Beyond Civil Rights: Pauli Murray’s Nonviolence

Friday, January 8, 2016: 2:30 PM
Room 303 (Hilton Atlanta)
Nico Slate, Carnegie Mellon University
Pauli Murray and Adelene McBean had long discussed how to end racial segregation. But they had not planned to challenge Jim Crow on the day they were arrested on an interstate bus in rural Virginia. The year was 1940. The two young African American women were seated near the back of the bus when McBean began to feel a sharp pain in her side. She and Murray moved to the middle of the bus where it was less bumpy, still within the section reserved for black passengers. But the driver told them to move back. They refused and were arrested. Murray wrote friends, “We did not plan our arrest intentionally. The situation developed and, having developed, we applied what we knew of Satyagraha on the spot.”

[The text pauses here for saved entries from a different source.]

(* ===== verification/Mls.v ===== *)
(** * Group key agreement: model

    [mls/src/*.rs]: identities kept in files ([identity.rs]), the participant of
    MLS groups ([mls.rs]) and the session interceptor that encrypts what an
    application publishes and decrypts what arrives ([interceptor.rs]).

    Parameters: the [mls-rs] library with its cryptography ([MlsRs]; a client and
    a group change when they are used, so every call returns the new one), the
    JSON of an identity ([IdentityJson]) and base64 ([Base64]). The laws used of
    them are those of [MlsLaws], [IdentityJson] and [Base64]: what a member
    encrypts the other members of its epoch decrypt, a commit begins a new epoch,
    and a message of a later epoch than the receiver's is refused.

    The [Mutex] around the participant makes a call of the interceptor one step. *)
From Stdlib Require Import Ascii.
From stdpp Require Import base list gmap strings pretty numbers option.
From S2P Require Import Prelude Proto Messages Session.
Open Scope string_scope.

Abbreviation bytes := (list Byte.byte).
#[export] Instance byte_eq_dec : EqDecision Byte.byte := Byte.byte_eq_dec.
#[export] Instance byte_countable : Countable Byte.byte := inj_countable Byte.to_N Byte.of_N Byte.of_to_N.

Module Mls.

Inductive MlsError : Type :=
| Io (s : string)
| Serde (s : string)
| MlsFailure (s : string)
| CiphersuiteUnavailable.
Definition MlsError_fmt (e : MlsError) : string :=
  match e with
  | Io s => "I/O error: " +:+ s
  | Serde s => "Serialization/Deserialization error: " +:+ s
  | MlsFailure s => "MLS error: " +:+ s
  | CiphersuiteUnavailable => "Requested ciphersuite is unavailable"
  end.

Record Identity : Type := mkIdentity {
  id_name : string;
  id_public_key_bytes : bytes;
  id_private_key_bytes : bytes;
}.

(** ** The libraries *)
Class IdentityJson : Type := {
  to_vec_pretty : Identity -> Result bytes string;
  from_slice : bytes -> Result Identity string;
  from_to : forall i b, to_vec_pretty i = Ok b -> from_slice b = Ok i;
}.
Class Base64 : Type := {
  b64_encode : bytes -> string;
  b64_encode_inj : forall a b, b64_encode a = b64_encode b -> a = b;
}.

Gandhi coined the word satyagraha, or truth force, for his approach to nonviolent civil disobedience. Long before Martin Luther King gained fame for his version of Gandhian nonviolence, Pauli Murray used Gandhian satyagraha to fight racism in the United States. A crucial detail of the story of her arrest on that bus helps to explain why Murray’s many contributions to the civil rights movement have not received the recognition they deserve. When she was arrested, Murray was passing as a man. At a time when lesbian, gay, bisexual or transgender people faced severe repression within social justice movements, Murray had striven to keep her sexual identity private. Over a remarkably varied career—as an activist, lawyer, professor, and Episcopal Priest—Murray helped broaden the civil rights movement to include struggles against sexism, homophobia, and other forms of discrimination, injustice, and inequality.